Imagino que la versión española del American Dream ha de incluir un piso en la ciudad, o a ser posible una casa en alguna urbanización en las afueras, y además un apartamento en la playa, y alguna casita en la sierra para las escapadas cortas. Con lo bien que se está junto a fuego allá donde no reina fuerza mayor que el silencio.
Si las mentes pensantes de este gran pueblo llamado España -con Internet hasta en el microondas y coches que aparcan casi ellos solitos, pero seguimos siendo un pueblo- consideran que la forma de que todos comamos es comenzar a hormigonar cada centímetro de tierra, adelante. Se les presupone un bagaje que nosotros, humildes ciudadanos, no alcanzamos siquiera a imaginar, así que no les contradigamos y preparemos cemento y ladrillos. Envidio los tiempos remotos en los que se decía que una ardilla era capaz de atravesar la península de un extremo a otro sin tocar el suelo, moviéndose a través de los árboles.

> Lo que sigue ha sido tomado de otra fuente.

(** * mind-map-react: the layout pipeline of [MindMap.jsx]

    [src/src/components/MindMap.jsx] holds two variants of the component.
    The first one (module [V1]) sizes every box from the label length and
    takes the connector geometry from the [nodeRadius] and [nodeLabelGap]
    props; the second one (module [V2]) wraps the label with [wrapText] and
    uses the constants [CONNECTOR_RADIUS], [PADDING_X], ...  Both are
    embedded here function by function, under the names of the source.

    Numbers are JavaScript numbers restricted to the rationals and the
    infinities ([num]), with exact arithmetic; strings are sequences of
    one-byte characters; property values of the input are JSON scalars
    ([prim]).  The tidy-tree routine of d3-hierarchy and the canvas text
    measurement are imported by the source and enter as parameters. *)

From Stdlib Require Import QArith Qabs Qminmax Lqa ZArith Lia.
From Stdlib Require Import Ascii String DecimalString DecimalNat DecimalZ.
From stdpp Require Import gmap strings list.

Local Open Scope string_scope.
Local Open Scope list_scope.
Set Warnings "-register-all,-clear-no-such-hyp".

(* ===================================================================== *)
(** ** JavaScript scalars *)
(* ===================================================================== *)

(** The scalar values a property of the input can hold.  A missing property
    reads as [PUndefined]. *)
Inductive prim : Type :=
| PUndefined
| PNull
| PBool (b : bool)
| PNum (n : Z)
| PStr (s : string).

#[global] Instance prim_eq_dec : EqDecision prim.
Proof. solve_decision. Defined.

Definition prim_encode (v : prim) : unit + (unit + (bool + (Z + string))) :=
  match v with
  | PUndefined => inl tt
  | PNull => inr (inl tt)
  | PBool b => inr (inr (inl b))
  | PNum n => inr (inr (inr (inl n)))
  | PStr s => inr (inr (inr (inr s)))
  end.

Definition prim_decode (c : unit + (unit + (bool + (Z + string)))) : prim :=
  match c with
  | inl _ => PUndefined
  | inr (inl _) => PNull
  | inr (inr (inl b)) => PBool b
  | inr (inr (inr (inl n))) => PNum n
  | inr (inr (inr (inr s))) => PStr s
  end.
(** Two observations pushed before the main loop runs: both are queued, and
    the loop takes the older one. *)
Lemma caption_queue_counterexample :
  let s := queue_run (init 0 None)
             [Push (observation "older"); Push (observation "newer")] in
  Queue.qsize (caption_queue s) = 2%nat /\
  latest_caption (take_caption s) = Some "older" /\
  caption_queue (take_caption s) = [observation "newer"].
Proof. repeat split. Qed.

(** *** The distress cooldown *)

Lemma _on_distress_cooldown s now said :
  now - last_distress_check s < distress_cooldown s ->
  _on_distress now said s = (s, []).
Proof.
  intros H. unfold _on_distress.
  apply Z.ltb_lt in H. rewrite H. reflexivity.
Qed.

Lemma _on_distress_speaks s now said :
  distress_cooldown s <= now - last_distress_check s ->
  _on_distress now said s =
    (set_last_distress_check now s,
     [ {| text := JStr comfort_message; style := JStr "empathetic" |} ]).
Proof.
  intros H. unfold _on_distress.
  apply Z.ltb_ge in H. rewrite H. reflexivity.
Qed.
(** What one call of [build] does, once the [start] hook has returned. *)
Lemma build_run watch env w :
  start_returns (this w) ->
  build watch env w =
    match engine_reply env (this w) with
    | Throw e =>
        {| completion := Throw e;
           world := {| this := with_firstBuildPass true (this w);
                       store := store w |};
           calls := start_calls (this w) ++ engine_calls env (this w) |}
    | Normal r =>
        let rw := write_outputs {| this := with_result r (this w);
                                   store := store w |} in
        {| completion :=
             match completion rw with
             | Normal _ => done_completion (this w) r
             | Throw e => Throw e
             end;
           world := {| this := with_firstBuildPass true
                                 (with_result r (this w));
                       store := store (world rw) |};
           calls :=
             start_calls (this w) ++ engine_calls env (this w) ++ calls rw ++
             match completion rw with
             | Normal _ => done_calls (this w) r
             | Throw _ => []
             end |}
    end.
Proof.
  intros Hs.
  assert (Hstart : call_start w =
            {| completion := Normal tt; world := w;
               calls := start_calls (this w) |}).
  { unfold call_start, start_calls, start_returns in *. unfold_M. cbn.
    destruct (hooks _) as [h|]; [|reflexivity].
    destruct (start h) as [f|]; [|reflexivity]. cbn. now rewrite Hs. }
  assert (Heng : build_or_rebuild env w =
            match engine_reply env (this w) with
            | Throw e => {| completion := Throw e; world := w;
                            calls := engine_calls env (this w) |}
            | Normal r => {| completion := Normal tt;
                             world := {| this := with_result r (this w);
                                         store := store w |};
                             calls := engine_calls env (this w) |}
            end).
  { unfold build_or_rebuild, engine_reply, engine_calls, await_rebuild,
      await_build, set_result, full_request, with_result.
    unfold_M. cbn.
    destruct (result (this w)) as [h|]; cbn.
    - destruct (rebuild h); cbn; [|reflexivity].
      destruct (engine_rebuild env h); reflexivity.
    - destruct (engine_build env _); reflexivity. }
  unfold build, try_finally, build_try. unfold mbind, M_bind, bind.
  rewrite Hstart. cbn. rewrite Heng.
  destruct (engine_reply env (this w)) as [r|e]; cbn.
  - destruct (write_outputs_run
                {| this := with_result r (this w); store := store w |})
      as [Hthis _].
    destruct (write_outputs _) as [cw ww lw]. cbn in Hthis |- *.
    destruct cw as [[]|e]; cbn.
    + unfold call_done, done_calls, done_completion, done_hook,
        set_firstBuildPass, with_firstBuildPass.
      unfold_M. cbn. rewrite Hthis. cbn.
      destruct (hooks (options (this w))) as [h|]; cbn;
        [destruct (done h) as [f|]; cbn|];
        rewrite ?Hthis; cbn; rewrite ?app_nil_r; reflexivity.
    + unfold set_firstBuildPass, with_firstBuildPass. unfold_M. cbn.
      rewrite Hthis. cbn. rewrite ?app_nil_r. reflexivity.
  - unfold set_firstBuildPass, with_firstBuildPass. unfold_M. cbn.
    rewrite ?app_nil_r. reflexivity.
Qed.

(** What it does when the [start] hook raises: nothing else. *)
Lemma build_start_throws watch env w h f e :
  hooks (options (this w)) = Some h -> start h = Some f -> f tt = Throw e ->
  build watch env w =
    {| completion := Throw e; world := w; calls := [CallHookStart] |}.
Proof.
  intros Hh Hf He. unfold build, call_start. unfold_M. cbn.
  rewrite Hh, Hf. cbn. rewrite He. reflexivity.
Qed.

End Orchestrator.

Section OrchestratorClaims.
Context `{Host} {S : Type}.
Implicit Types (w : World S) (env : Env S) (c : Compiler S).

Lemma described_calls_are_adapter_calls (a : FileSystem S) files :
  forall s, Forall (fun e => is_adapter_call e = true)
              (described_adapter_calls a files s).
Proof.
  induction files as [|x files IH]; intros s; cbn; [constructor|].
  destruct (existsSync _ _ _).
  - repeat constructor. destruct (writeFileSync _ _ _ _); [apply IH|constructor].
  - repeat constructor. destruct (mkdirSync _ _ _); [|constructor].
    constructor; [reflexivity|].
    destruct (writeFileSync _ _ _ _); [apply IH|constructor].
Qed.

Lemma filter_all {A} (f : A -> bool) l :
  Forall (fun e => f e = true) l -> List.filter f l = l.
Proof.
  induction 1 as [|e l He _ IH]; [reflexivity|]. cbn. now rewrite He, IH.
Qed.

Lemma filter_none {A} (f : A -> bool) l :
  Forall (fun e => f e = false) l -> List.filter f l = [].
Proof.
  induction 1 as [|e l He _ IH]; [reflexivity|]. cbn. now rewrite He.
Qed.

Lemma adapter_calls_not_done l :
  Forall (fun e => is_adapter_call e = true) l ->
  Forall (fun e => is_done_call e = false) l.
Proof.
  apply List.Forall_impl. intros []; cbn; congruence.
Qed.

Lemma start_calls_plain c :
  Forall (fun e => is_done_call e = false /\ is_adapter_call e = false /\
                   is_rebuild_call e = false) (start_calls c).
Proof.
  unfold start_calls. destruct (hooks _) as [h|]; [|constructor].
  destruct (start h); repeat constructor.
Qed.

Lemma engine_calls_plain env c :
  Forall (fun e => is_done_call e = false /\ is_adapter_call e = false)
    (engine_calls env c).
Proof.
  unfold engine_calls. destruct (result c) as [h|]; [|repeat constructor].
  destruct (rebuild h); repeat constructor.
Qed.

Lemma count_done_app l1 l2 :
  count_done (l1 ++ l2) = count_done l1 + count_done l2.
Proof. unfold count_done. now rewrite List.filter_app, length_app. Qed.

Lemma count_done_none l :
  Forall (fun e => is_done_call e = false) l -> count_done l = 0.
Proof. intros Hl. unfold count_done. now rewrite filter_none. Qed.

Lemma count_done_start c : count_done (start_calls c) = 0.
Proof.
  apply count_done_none. eapply List.Forall_impl; [|apply start_calls_plain].
  cbn. tauto.
Qed.

Lemma count_done_engine env c : count_done (engine_calls env c) = 0.
Proof.
  apply count_done_none. eapply List.Forall_impl; [|apply engine_calls_plain].
  cbn. tauto.
Qed.

Lemma count_done_writes w : count_done (calls (write_outputs w)) = 0.
Proof.
  destruct (write_outputs_run w) as [_ ->].
  apply count_done_none, adapter_calls_not_done,
    described_calls_are_adapter_calls.
Qed.

Lemma adapter_calls_app l1 l2 :
  adapter_calls (l1 ++ l2) = adapter_calls l1 ++ adapter_calls l2.
Proof. apply List.filter_app. Qed.

Lemma adapter_calls_start c : adapter_calls (start_calls c) = [].
Proof.
  apply filter_none. eapply List.Forall_impl; [|apply start_calls_plain].
  cbn. tauto.
Qed.

Lemma adapter_calls_engine env c : adapter_calls (engine_calls env c) = [].
Proof.
  apply filter_none. eapply List.Forall_impl; [|apply engine_calls_plain].
  cbn. tauto.
Qed.

Lemma adapter_calls_done c r : adapter_calls (done_calls c r) = [].
Proof. unfold done_calls. now destruct (done_hook c). Qed.

Lemma start_returns_options c c' :
  options c' = options c -> start_returns c -> start_returns c'.
Proof. unfold start_returns. now intros ->. Qed.
(** * Scrapebit SDK: the request engine and its error taxonomy

    A shallow embedding of [src/utils/errors.ts], [src/utils/http.ts] and
    of the [Scrapebit] facade constructor, followed by the properties of the
    retry loop, of response handling and of construction.

    Conventions of the embedding.
    - A JavaScript number is a [Z]: status codes, attempt indices, retry
      counts and millisecond values are integers in the source.  The only
      falsy number is therefore [0].
    - A value decoded by [response.json()] is a [json]; [undefined] is the
      [None] of [jsval = option json].
    - A JavaScript [throw] is the [Throw] of a [completion]; the thrown
      value is either one of the SDK's errors or a runtime [TypeError].
    - The promise returned by [fetch] is resolved by the environment: the
      outcome of the k-th call is given by a function of the attempt index.
      [await this.sleep(ms)] and every call of [fetch] are recorded, in
      order, in a trace of events. *)

From Stdlib Require Import ZArith List String Ascii Bool Lia DecimalString.
From Stdlib Require DecimalZ.
From Equations Require Import Equations.
Import ListNotations.

Set Warnings "-register-all".

Local Open Scope string_scope.
Local Open Scope Z_scope.

(* ------------------------------------------------------------------ *)
(** ** JavaScript values and the operations the source applies to them *)
(* ------------------------------------------------------------------ *)

Module Js.

(** The values [JSON.parse] produces.  Numbers are the integers; the
    fields of an object are listed once per key, as parsing leaves them
    (the last of two bindings of a key wins), and are looked up by key. *)
Inductive json : Type :=
| JNull
| JBool (b : bool)
| JNum (n : Z)
| JStr (s : string)
| JArr (items : list json)
| JObj (fields : list (string * json)).

(** [None] is [undefined]. *)
Definition jsval : Type := option json.
Definition undefined : jsval := None.

(** The runtime errors that the engine's own expressions can raise. *)
Inductive TypeError : Type :=
| ReadPropertyOfNull (prop : string)      (* null.prop *)
| InOperandNotObject (prop : string)      (* 'prop' in <primitive> *)
| CannotConvertToPrimitive.               (* String(obj), obj.toString not callable *)

Inductive completion (E A : Type) : Type :=
| Return (a : A)
| Throw (e : E).
Arguments Return {E A} a.
Arguments Throw {E A} e.

Definition bind {E A B} (m : completion E A) (k : A -> completion E B)
  : completion E B :=
  match m with
  | Return a => k a
  | Throw e => Throw e
  end.

Definition lift {E E' A} (f : E -> E') (m : completion E A) : completion E' A :=
  match m with
  | Return a => Return a
  | Throw e => Throw (f e)
  end.

(** ToBoolean. *)
Definition truthy (v : jsval) : bool :=
  match v with
  | None => false
  | Some JNull => false
  | Some (JBool b) => b
  | Some (JNum n) => negb (n =? 0)
  | Some (JStr s) => negb (s =? "")%string
  | Some (JArr _) => true
  | Some (JObj _) => true
  end.

(** [a || b]. *)
Definition or_else (a b : jsval) : jsval := if truthy a then a else b.

Fixpoint assoc {A} (k : string) (l : list (string * A)) : option A :=
  match l with
  | [] => None
  | (k', v) :: rest => if (k =? k')%string then Some v else assoc k rest
  end.

Definition has_key {A} (k : string) (l : list (string * A)) : bool :=
  match assoc k l with
  | Some _ => true
  | None => false
  end.

(** [data.prop], for the property names the engine reads: [error],
    [message], [code], [creditsRequired], [creditsRemaining], [retryAfter]
    and [data].  None of them is a property of an array or of the wrapper
    of a primitive, nor inherited from [Object.prototype], so only the own
    fields of a decoded object can answer; reading from [null] throws. *)
Definition get_prop (data : json) (prop : string) : completion TypeError jsval :=
  match data with
  | JNull => Throw (ReadPropertyOfNull prop)
  | JObj fields => Return (assoc prop fields)
  | _ => Return undefined
  end.

(** ['prop' in data], for the names [success] and [data]: the right operand
    must be an object (arrays are objects), anything else throws. *)
Definition has_prop (prop : string) (data : json) : completion TypeError bool :=
  match data with
  | JObj fields => Return (has_key prop fields)
  | JArr _ => Return false
  | _ => Throw (InOperandNotObject prop)
  end.

Definition string_of_Z (z : Z) : string := NilZero.string_of_int (Z.to_int z).

(** ToString, as applied by [new Error(message)], by template literals and
    by [parseInt].  A decoded object converts through
    [Object.prototype.toString] unless it has an own [toString] field, which
    is never callable in decoded JSON and makes the conversion throw.  An
    array joins the conversions of its elements, [null] elements as the
    empty string.  A number prints in decimal, which is how JavaScript
    prints an integer below 10^21 in absolute value.  [None] stands for the
    thrown [TypeError]. *)
Fixpoint to_string (v : json) : option string :=
  match v with
  | JNull => Some "null"
  | JBool true => Some "true"
  | JBool false => Some "false"
  | JNum n => Some (string_of_Z n)
  | JStr s => Some s
  | JObj fields => if has_key "toString" fields then None else Some "[object Object]"
  | JArr items =>
      (fix join (l : list json) : option string :=
         match l with
         | [] => Some ""
         | x :: rest =>
             match (match x with JNull => Some "" | _ => to_string x end) with
             | None => None
             | Some sx =>
                 match rest with
                 | [] => Some sx
                 | _ :: _ =>
                     match join rest with
                     | None => None
                     | Some sr => Some (sx ++ "," ++ sr)%string
                     end
                 end
             end
         end) items
  end.

Definition ToString (v : jsval) : completion TypeError string :=
  match v with
  | None => Return "undefined"
  | Some j => match to_string j with
              | Some s => Return s
              | None => Throw CannotConvertToPrimitive
              end
  end.

(** The white space [parseInt] skips (StrWhiteSpaceChar), on the bytes of
    the UTF-8 encoding of the string.  One byte: TAB, LF, VT, FF, CR and
    the space. *)
Definition is_space (c : ascii) : bool :=
  let n := N_of_ascii c in
  ((9 <=? n) && (n <=? 13) || (n =? 32))%N.

(** Two bytes: U+00A0, the no-break space. *)
Definition is_space2 (a b : ascii) : bool :=
  ((N_of_ascii a =? 194) && (N_of_ascii b =? 160))%N.

(** Three bytes: U+1680, U+2000 to U+200A, the line and paragraph
    separators U+2028 and U+2029, U+202F, U+205F, U+3000 and U+FEFF. *)
Definition is_space3 (a b c : ascii) : bool :=
  let x := N_of_ascii a in
  let y := N_of_ascii b in
  let z := N_of_ascii c in
  ((x =? 225) && (y =? 154) && (z =? 128)
   || (x =? 226) && (y =? 128)
      && ((128 <=? z) && (z <=? 138) || (z =? 168) || (z =? 169) || (z =? 175))
   || (x =? 226) && (y =? 129) && (z =? 159)
   || (x =? 227) && (y =? 128) && (z =? 128)
   || (x =? 239) && (y =? 187) && (z =? 191))%N.

(** The first byte of a white space character of two or three bytes. *)
Definition starts_wide_space (a : ascii) : bool :=
  let x := N_of_ascii a in
  ((x =? 194) || (x =? 225) || (x =? 226) || (x =? 227) || (x =? 239))%N.

Fixpoint skip_space (s : string) : string :=
  match s with
  | String a rest =>
      if is_space a then skip_space rest
      else if starts_wide_space a then
        match rest with
        | String b rest2 =>
            if is_space2 a b then skip_space rest2
            else match rest2 with
                 | String c rest3 => if is_space3 a b c then skip_space rest3 else s
                 | EmptyString => s
                 end
        | EmptyString => s
        end
      else s
  | EmptyString => s
  end.

Definition digit_of (c : ascii) : option Z :=
  let n := N_of_ascii c in
  if ((48 <=? n) && (n <=? 57))%N then Some (Z.of_N n - 48) else None.

(** The value of the longest prefix of decimal digits, [acc] being the
    value of the digits already read ([None] when there is none). *)
Fixpoint digits (s : string) (acc : option Z) : option Z :=
  match s with
  | String c rest =>
      match digit_of c with
      | Some d => digits rest (Some (10 * match acc with Some a => a | None => 0 end + d))
      | None => acc
      end
  | EmptyString => acc
  end.

(** [parseInt(s, 10)] on a string: leading white space, an optional sign,
    then the longest prefix of decimal digits; [None] is [NaN].  The value
    is the exact integer, which is what JavaScript computes as long as it
    is at most 2^53 in absolute value. *)
Definition parseInt10 (s : string) : option Z :=
  match skip_space s with
  | String "-" rest => option_map Z.opp (digits rest None)
  | String "+" rest => digits rest None
  | t => digits t None
  end.

(** [parseInt(v, 10)]: the argument is converted with ToString first. *)
Definition parseInt (v : jsval) : completion TypeError (option Z) :=
  bind (ToString v) (fun s => Return (parseInt10 s)).

(** [{ ...target, ...source }] on string-keyed records: a later binding
    replaces an earlier one of the same key. *)
Fixpoint set_key {A} (k : string) (v : A) (l : list (string * A)) : list (string * A) :=
  match l with
  | [] => [(k, v)]
  | (k', v') :: rest =>
      if (k =? k')%string then (k, v) :: rest else (k', v') :: set_key k v rest
  end.

Definition spread {A} (target source : list (string * A)) : list (string * A) :=
  fold_left (fun acc kv => set_key (fst kv) (snd kv) acc) source target.

End Js.

Import Js.

Notation "x <- m ;; k" := (bind m (fun x => k))
  (at level 61, m at next level, right associativity).


(* ------------------------------------------------------------------ *)
(** ** src/utils/errors.ts *)
(* ------------------------------------------------------------------ *)

Module Errors.

(** The class of an error, with the fields its subclass adds. *)
Inductive ErrorClass : Type :=
| ScrapebitErrorC
| AuthenticationErrorC
| AuthorizationErrorC
| NotFoundErrorC
| ValidationErrorC (field : option string)
| RateLimitErrorC (retryAfter : option Z)
| InsufficientCreditsErrorC (creditsRequired creditsRemaining : json)
| TimeoutErrorC
| NetworkErrorC
| ServerErrorC.
(** * Inertial-property pipeline of the Taks_T1 asset scripts

    A shallow embedding of [assets/Taks_T1/calculate_inertia.py] and
    [assets/Taks_T1/calculate_inertia_from_stl.py].

    The values of Python floats are idealised as real numbers: every
    arithmetic expression of the source is kept with its operator order
    and evaluated in [R].  The finite range of binary64 is kept where the
    code answers it with an exception: Python's [**] raises
    [OverflowError] on a square that is out of range, and scipy refuses a
    quaternion whose norm underflows to zero.  Where rounding decides a
    comparison, a printed warning or an equality between entries, the
    same expressions are evaluated on binary64 numbers in the module
    [Binary64].
    numpy arrays of shape (3,) and (3,3) are triples and triples of rows.
    The numpy, scipy and trimesh calls the scripts make are modelled by the
    computation those libraries document ([Rotation.from_quat],
    [Rotation.as_matrix], [Rotation.from_matrix], [argsort]) or, for the
    eigen-solver and the mesh integrals, taken as data. *)

From Stdlib Require Import PrimFloat.
Set Warnings "-inexact-float".
From Stdlib Require Import Reals Lra Psatz RNsatz List String Bool.
Import ListNotations.
Open Scope string_scope.
Open Scope list_scope.
Open Scope R_scope.

(** ** numpy arrays of fixed shape *)

Module Linalg.

Definition vec3 : Type := (R * R * R)%type.
Definition mat3 : Type := (vec3 * vec3 * vec3)%type.

Inductive idx3 : Type := I0 | I1 | I2.

(** [v[i]] *)
Definition vget (v : vec3) (i : idx3) : R :=
  let '(a, b, c) := v in
  match i with I0 => a | I1 => b | I2 => c end.

(** [M[i, :]] *)
Definition mrow (M : mat3) (i : idx3) : vec3 :=
  let '(r0, r1, r2) := M in
  match i with I0 => r0 | I1 => r1 | I2 => r2 end.

(** [M[i, j]] *)
Definition mget (M : mat3) (i j : idx3) : R := vget (mrow M i) j.

(** [M[:, j]] *)
Definition mcol (M : mat3) (j : idx3) : vec3 :=
  (mget M I0 j, mget M I1 j, mget M I2 j).

(** [np.diag(v)] for a vector [v] *)
Definition diag (v : vec3) : mat3 :=
  let '(a, b, c) := v in
  ((a, 0, 0), (0, b, 0), (0, 0, c)).

(** [M.T] *)
Definition transpose (M : mat3) : mat3 :=
  (mcol M I0, mcol M I1, mcol M I2).

Definition dot (u v : vec3) : R :=
  let '(a, b, c) := u in
  let '(x, y, z) := v in
  a * x + b * y + c * z.

(** [A @ B] *)
Definition matmul (A B : mat3) : mat3 :=
  let row (i : idx3) :=
    (dot (mrow A i) (mcol B I0),
     dot (mrow A i) (mcol B I1),
     dot (mrow A i) (mcol B I2)) in
  (row I0, row I1, row I2).

(** [np.linalg.det(M)], by expansion along the first row *)
Definition det (M : mat3) : R :=
  let '((a, b, c), (d, e, f), (g, h, i)) := M in
  a * (e * i - f * h) - b * (d * i - f * g) + c * (d * h - e * g).

Definition trace (M : mat3) : R :=
  mget M I0 I0 + mget M I1 I1 + mget M I2 I2.

Definition identity : mat3 := ((1, 0, 0), (0, 1, 0), (0, 0, 1)).

Definition vadd (u v : vec3) : vec3 :=
  let '(a, b, c) := u in
  let '(x, y, z) := v in
  (a + x, b + y, c + z).

Definition vsub (u v : vec3) : vec3 :=
  let '(a, b, c) := u in
  let '(x, y, z) := v in
  (a - x, b - y, c - z).

(** [v / k] *)
Definition vdiv (v : vec3) (k : R) : vec3 :=
  let '(a, b, c) := v in
  (a / k, b / k, c / k).

(** [k * M] *)
Definition mscale (k : R) (M : mat3) : mat3 :=
  let sc (v : vec3) := let '(a, b, c) := v in (k * a, k * b, k * c) in
  let '(r0, r1, r2) := M in
  (sc r0, sc r1, sc r2).

(** [M[:, [i, j, k]]]: the columns of [M] picked in the given order *)
Definition take_cols (M : mat3) (idx : idx3 * idx3 * idx3) : mat3 :=
  let '(i, j, k) := idx in
  transpose (mcol M i, mcol M j, mcol M k).

(** [v[[i, j, k]]] *)
Definition take (v : vec3) (idx : idx3 * idx3 * idx3) : vec3 :=
  let '(i, j, k) := idx in
  (vget v i, vget v j, vget v k).

Definition symmetric (M : mat3) : Prop :=
  forall i j : idx3, mget M i j = mget M j i.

Por cierto, los partidarios de volver a construir como lo hacíamos hace una década, quédense con esta frase, y acuérdense de ella de vez en cuando, antes de dormir, mientras toman una caña, en la próxima crisis…: " Pan para hoy, hambre para mañana " -aliñado con menos tierra donde poder construir la próxima vez-.
Construyamos, si, que esto sea un chollo y que el sueldo base de un albañil (oficial, sin necesidad de que sea maestro) supere al de un catedrático de universidad. Ese es el camino. Como el otro día, que escucho en la caja tonta que frambueseros de no se que ciudad se están planteando dejar de sembrar porque no les es rentable. Se ve que pasado un mes no les queda más sueldo que el de un ministro y ellos pretenden el del presidente el gobierno. Que manía tenemos todos de vivir por encima de nuestras posibilidades.